A game so immaculately designed it doesn't feel like it was made by humans. A monolith of abstract design for future game designers to look upon and weep.

The culmination of the entire Souls series into a monumental open world experience that pushes the series in new directions while refining its existing systems.

Although Elden Ring sometimes prioritizes quantity over quality and can definitely overstay its welcome nearing your playthroughs end its raw achievements easily outshine any misgivings.

A fantastic starting point for those hoping to get into the Souls series.

A game that feels like it wasn't meant to be played by humans. It took me a full 20 hours of not getting it for the game to finally click.

It's an amazing experience that will just be fundamentally incompatible with most people.

An exceedingly boring flanderism of everything that once made Fallout an interesting franchise bogged down by obnoxious centrism, contrived plot points, mediocre gunplay and forced crafting and settlement building.

I would recommend playing almost any other Fallout game.

A broken mess that many have Stockholm syndrome for. Run.

One of the most unique experiences Nintendo has ever produced.
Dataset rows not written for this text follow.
Lemma demo_nodes : 4096 < 8192 <= MSG_LIMIT.
Proof. unfold MSG_LIMIT. lia. Qed.
Lemma demo_token : no_nul (bytes "tk").
Proof. repeat constructor; done. Qed.

Lemma demo_started : pipe_wf 8192 demo_start [] /\ accounts demo_start [].
Proof.
  apply (start_keeps 8192 3 true true (bytes "/d") 1000 2).
  - done.
  - apply Receiver.demo_dir.
  - apply Receiver.demo_dir.
  - done.
  - apply Receiver.empty_heap_wf.
  - apply Receiver.demo_holds.
Qed.


(** A datagram received, queued at the time-out, and sent. *)
Definition demo_turns : list turn :=
  [demo_recv 1 (bytes "event"); demo_recv 0 []; demo_send; demo_send].

Lemma demo_turns_ok : Forall turn_ok demo_turns.
Proof.
  repeat (apply Forall_cons; split; [first [exact demo_send_ok|by apply demo_recv_ok]|]).
  by apply Forall_nil.
Qed.

Lemma pipeline_conserves_witness :
  exists st l, demo_run demo_turns demo_start = Ok st /\ pout st = [bytes "event"] /\
    mq_holds (Receiver.wqueue (pw st)) l /\ pin st = bytes "event".
Proof.
  destruct (pipeline_conserves 8192 Sender.demo_parse Sender.demo_item id SenderWorker.demo_size
    (bytes "/x") (bytes "h") (bytes "tk") (bytes "/d") SenderWorker.demo_no_nul demo_token
    demo_nodes 3 true true (bytes "/d") 1000 2 (Receiver.demo_state None)
    (Receiver.demo_world Receiver.empty_heap) demo_turns eq_refl)
    as (st & l & E & Hq & Hin & Hout & _).
  - apply Receiver.demo_dir.
  - apply Receiver.demo_dir.
  - done.
  - apply Receiver.empty_heap_wf.
  - apply Receiver.demo_holds.
  - apply demo_turns_ok.
  - exists st, l. split; [exact E|]. change (pipe_start _ _) with demo_start in E.
    assert (Ep : (fun st => (pout st, pin st)) <$> demo_run demo_turns demo_start =
      Ok ([bytes "event"], bytes "event")) by (by vm_compute).
    rewrite E in Ep. injection Ep as Eo Ei. exact (conj Eo (conj Hq Ei)).
Defined.

(** The daemon with a datagram held and the flag raised. *)
Definition demo_held : pstate :=
  match demo_run [demo_recv 1 (bytes "event"); TurnQuit] demo_start with
  | Ok st => st
  | UB _ => demo_start
  end.

Lemma demo_held_run : demo_run [demo_recv 1 (bytes "event"); TurnQuit] demo_start = Ok demo_held.
Proof. unfold demo_held. by destruct (demo_run _ _) eqn:E; [|vm_compute in E]. Qed.

Lemma demo_held_wf : pipe_wf 8192 demo_held [].
Proof.
  destruct (run_keeps 8192 Sender.demo_parse Sender.demo_item id SenderWorker.demo_size
    (bytes "/x") (bytes "h") (bytes "tk") (bytes "/d") SenderWorker.demo_no_nul demo_token
    demo_nodes [demo_recv 1 (bytes "event"); TurnQuit] demo_start [] (proj1 demo_started)
    (proj2 demo_started)) as (st & l & E & Hwf & _).
  - apply Forall_cons. split; [by apply demo_recv_ok|]. by repeat constructor.
  - rewrite demo_held_run in E. injection E as <-. destruct l as [|p l]; [done|].
    destruct (mq_pop_some _ p l (SenderWorker.si_queue _ _ (pw_queue _ _ _ Hwf))) as (q & Eq & _).
    by vm_compute in Eq.
Qed.

Lemma last_message_lost_witness :
  exists st', demo_run [demo_send; demo_send; demo_recv 0 []] demo_held = Ok st' /\
    prpc st' = REnd /\ pspc st' = SEnd /\ mq_holds (Receiver.wqueue (pw st')) [1%positive] /\
    pout st' = pout demo_held.
Proof.
  destruct (last_message_lost 8192 Sender.demo_parse Sender.demo_item id SenderWorker.demo_size
    (bytes "/x") (bytes "h") (bytes "tk") (bytes "/d")
    (fun _ => SenderWorker.MkNet true Sender.demo_curl) SenderWorker.demo_dump
    (Receiver.demo_input 0 [] 0) demo_held 1%positive
    (MkMessage 0 5 8192 (bytes "event" ++ zeros 8187)) demo_held_wf)
    as (st' & E & H1 & H2 & H3 & _ & H4); try (by vm_compute).
  exists st'. split; [exact E|]. by split_and!.
Defined.
End Pipeline.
Pikmin's largest shortcomings are the disconnect between its plethora of iffy design/balance decisions and common technical issues.

Pikmin is a worthwhile experience for everyone looking to try something unlike anything else that can be found in the medium.

A remarkably emotional experience that is better in everyway than Rain World's original offerings.

No game has ever before tackled themes of deep time to such an excruciatingly remarkable effect and I honestly suspect no other game during my life will. Downpour earns the perfect score by making me experience emotions no piece of media has ever been capable of before.

An absolutely once in a lifetime expansion that was practically produced through human sacrifice on the behalf of devout border line zealous fans.

Honestly a unintentional breakthrough moment for games as art, Desert Bus is so powerful even in concept that its failure to release could not stand in the way of it being discussed nearly 30 years after its stillbirth.

At least in my eyes comparable to Duchamp's Fountain or the greatest works of Andreas Serrano.

The only things standing its way are the lingering technical issues due to it never being truly finished.

Derivative schlock suffering from constant visual issues and providing no worthwhile commentary on anything while being unsure what to do with its already poor gameplay.

An embarrassing sycophantic exercise.

A Desert Bus homage that retains much of the original experience but trades the pain of extreme patience and exhaustion for the pain of demanding continuous input from the player.

Heatstroke seem unsatisfied to simply be Desert Bus with typing and includes a large quantity of interesting art assets and a shockingly extensive soundtrack, these additions however seem to come from a place of bargaining knowing that Heatstroke will never live up to the legacy it celebrates.

The narrative the player is forced to type is highly engaging (if a little slow to start) which is almost crueller than if it was just mindless drivel. In fact HeatStroke seems to be obsessed with cruelty, limiting the players pause time, declaring their progress not being worth saving and actively lying to the player on various occasions.

All in all HeatStroke feels more like tumour plucked from the brain of a insecure wreck of a developer than a project ever intended to be played by human beings.

A cataclysmic disaster of a game in the most boring way possible.

An embarrassingly impotent experience where you can at one point pet a cat.

Signalis is a mishmash of various other horror games, predominantly Silent Hill and Resident Evil. Everything good from those other titles is present here but often in a much more narratively and often mechanically stale context.

Worth a playthrough if you a fan of the genre but don't expect any surprises.

I suspect this is really a title you needed to "be there for". In the modern day Ratchet and Clank is a janky mess that occasionally features moments of clever writing and engaging level design that briefly makes the experience tolerable.

I'd highly recommend instead playing almost any other Ratchet game.

A game seemingly misremembered by many, moments such as Storming Athens, Slaying the Hydra and journeying through the Desert come up often in discussion but in truth make up little of the game's actual run time.

Once the game reaches Pandora's temple all sense of pacing collapses to never return leaving only a bloated boring parody of its opening hours in its wake.